## EXERCISE
Scan the records for the line containing "by a running"; extract it and all later lines, verbatim, through the end, and nothing before it.

## SUPPLIED RECORDS
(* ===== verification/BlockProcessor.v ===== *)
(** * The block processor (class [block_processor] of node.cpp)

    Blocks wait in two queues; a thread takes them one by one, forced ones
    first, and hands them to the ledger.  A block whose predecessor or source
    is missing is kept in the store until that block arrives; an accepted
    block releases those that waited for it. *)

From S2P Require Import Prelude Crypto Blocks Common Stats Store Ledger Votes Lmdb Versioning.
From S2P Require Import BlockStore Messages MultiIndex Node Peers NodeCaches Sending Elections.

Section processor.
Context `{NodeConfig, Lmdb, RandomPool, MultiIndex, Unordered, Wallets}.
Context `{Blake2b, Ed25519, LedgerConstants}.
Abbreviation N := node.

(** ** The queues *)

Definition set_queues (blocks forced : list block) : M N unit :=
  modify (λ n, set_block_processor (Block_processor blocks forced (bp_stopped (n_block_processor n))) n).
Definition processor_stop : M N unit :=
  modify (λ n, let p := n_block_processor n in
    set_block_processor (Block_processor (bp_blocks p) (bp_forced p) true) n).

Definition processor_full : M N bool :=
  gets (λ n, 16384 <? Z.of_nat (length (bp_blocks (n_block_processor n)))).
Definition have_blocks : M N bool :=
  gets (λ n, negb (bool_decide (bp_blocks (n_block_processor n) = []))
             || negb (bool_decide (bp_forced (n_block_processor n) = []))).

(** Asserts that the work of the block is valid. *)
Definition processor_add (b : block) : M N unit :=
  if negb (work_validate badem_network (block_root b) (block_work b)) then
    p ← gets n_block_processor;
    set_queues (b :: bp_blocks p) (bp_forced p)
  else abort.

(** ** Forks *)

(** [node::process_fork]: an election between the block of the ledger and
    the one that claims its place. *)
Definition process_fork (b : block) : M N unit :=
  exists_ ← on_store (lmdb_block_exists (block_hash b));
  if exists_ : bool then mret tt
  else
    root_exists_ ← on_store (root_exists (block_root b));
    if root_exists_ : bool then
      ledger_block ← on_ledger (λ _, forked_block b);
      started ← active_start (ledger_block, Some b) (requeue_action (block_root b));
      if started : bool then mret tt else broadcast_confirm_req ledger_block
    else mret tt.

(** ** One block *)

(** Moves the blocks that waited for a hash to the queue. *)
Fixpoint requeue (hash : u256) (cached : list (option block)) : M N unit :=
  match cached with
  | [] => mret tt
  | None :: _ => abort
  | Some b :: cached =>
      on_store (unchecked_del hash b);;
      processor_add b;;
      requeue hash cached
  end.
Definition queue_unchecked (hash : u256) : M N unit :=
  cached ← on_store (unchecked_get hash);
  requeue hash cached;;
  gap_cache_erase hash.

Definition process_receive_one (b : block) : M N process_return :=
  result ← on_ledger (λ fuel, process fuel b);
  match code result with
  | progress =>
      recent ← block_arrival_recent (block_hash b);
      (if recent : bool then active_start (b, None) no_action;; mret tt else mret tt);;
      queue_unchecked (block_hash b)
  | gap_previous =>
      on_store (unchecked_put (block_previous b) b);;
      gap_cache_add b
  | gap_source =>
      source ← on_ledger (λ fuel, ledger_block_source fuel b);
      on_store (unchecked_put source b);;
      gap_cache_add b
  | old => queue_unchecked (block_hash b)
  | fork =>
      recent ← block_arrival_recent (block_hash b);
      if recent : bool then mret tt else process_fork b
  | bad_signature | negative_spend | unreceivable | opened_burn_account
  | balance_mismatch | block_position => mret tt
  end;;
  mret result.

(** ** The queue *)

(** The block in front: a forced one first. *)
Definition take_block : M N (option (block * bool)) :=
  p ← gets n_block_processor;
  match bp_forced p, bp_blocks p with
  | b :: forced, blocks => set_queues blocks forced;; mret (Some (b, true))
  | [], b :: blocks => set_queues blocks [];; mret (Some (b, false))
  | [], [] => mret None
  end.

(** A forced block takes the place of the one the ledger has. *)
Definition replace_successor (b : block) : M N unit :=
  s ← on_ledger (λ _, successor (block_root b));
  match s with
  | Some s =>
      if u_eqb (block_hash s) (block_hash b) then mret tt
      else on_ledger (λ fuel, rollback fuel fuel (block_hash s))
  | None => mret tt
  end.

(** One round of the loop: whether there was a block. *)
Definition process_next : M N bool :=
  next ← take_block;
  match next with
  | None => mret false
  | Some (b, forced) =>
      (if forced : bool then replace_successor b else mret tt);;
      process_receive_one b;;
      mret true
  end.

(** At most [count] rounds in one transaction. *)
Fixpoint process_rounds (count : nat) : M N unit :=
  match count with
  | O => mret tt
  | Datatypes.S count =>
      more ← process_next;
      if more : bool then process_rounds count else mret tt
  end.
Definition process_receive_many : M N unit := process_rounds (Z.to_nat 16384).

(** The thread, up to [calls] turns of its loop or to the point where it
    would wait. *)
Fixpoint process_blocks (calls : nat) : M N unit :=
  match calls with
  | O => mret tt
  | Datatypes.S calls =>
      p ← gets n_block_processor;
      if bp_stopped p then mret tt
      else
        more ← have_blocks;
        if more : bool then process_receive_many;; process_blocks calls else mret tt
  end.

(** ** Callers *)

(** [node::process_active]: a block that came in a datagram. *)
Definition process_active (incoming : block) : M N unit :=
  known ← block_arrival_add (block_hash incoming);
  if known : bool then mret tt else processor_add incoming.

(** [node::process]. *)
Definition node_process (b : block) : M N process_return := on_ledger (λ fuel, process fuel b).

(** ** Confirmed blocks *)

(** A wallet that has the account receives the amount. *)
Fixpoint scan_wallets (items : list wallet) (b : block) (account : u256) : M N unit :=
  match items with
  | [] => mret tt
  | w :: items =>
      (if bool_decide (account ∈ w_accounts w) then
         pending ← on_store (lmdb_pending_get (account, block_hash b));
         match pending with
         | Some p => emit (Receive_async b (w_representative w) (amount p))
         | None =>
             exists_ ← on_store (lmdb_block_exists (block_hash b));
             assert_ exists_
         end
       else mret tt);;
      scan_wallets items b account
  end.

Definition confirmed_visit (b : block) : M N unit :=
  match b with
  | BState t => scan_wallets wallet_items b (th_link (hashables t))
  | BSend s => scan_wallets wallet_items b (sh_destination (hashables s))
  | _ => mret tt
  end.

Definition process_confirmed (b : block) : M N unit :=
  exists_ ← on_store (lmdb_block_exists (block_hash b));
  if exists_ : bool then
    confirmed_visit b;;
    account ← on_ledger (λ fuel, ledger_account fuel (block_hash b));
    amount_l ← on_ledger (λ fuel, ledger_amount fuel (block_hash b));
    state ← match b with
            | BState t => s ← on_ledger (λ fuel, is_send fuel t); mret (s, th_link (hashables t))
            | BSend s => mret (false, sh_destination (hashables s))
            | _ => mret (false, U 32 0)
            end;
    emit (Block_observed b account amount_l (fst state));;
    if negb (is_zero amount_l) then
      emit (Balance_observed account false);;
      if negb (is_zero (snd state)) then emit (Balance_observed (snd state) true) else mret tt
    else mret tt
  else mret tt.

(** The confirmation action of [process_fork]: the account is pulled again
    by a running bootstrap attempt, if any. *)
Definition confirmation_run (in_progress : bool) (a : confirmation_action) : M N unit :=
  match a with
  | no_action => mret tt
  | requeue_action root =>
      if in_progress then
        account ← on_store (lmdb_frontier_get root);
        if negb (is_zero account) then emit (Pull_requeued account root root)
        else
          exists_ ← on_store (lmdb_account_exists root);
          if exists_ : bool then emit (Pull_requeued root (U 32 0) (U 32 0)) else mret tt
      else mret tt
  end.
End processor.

## COMPLETED TASK
    by a running bootstrap attempt, if any. *)
Definition confirmation_run (in_progress : bool) (a : confirmation_action) : M N unit :=
  match a with
  | no_action => mret tt
  | requeue_action root =>
      if in_progress then
        account ← on_store (lmdb_frontier_get root);
        if negb (is_zero account) then emit (Pull_requeued account root root)
        else
          exists_ ← on_store (lmdb_account_exists root);
          if exists_ : bool then emit (Pull_requeued root (U 32 0) (U 32 0)) else mret tt
      else mret tt
  end.
End processor.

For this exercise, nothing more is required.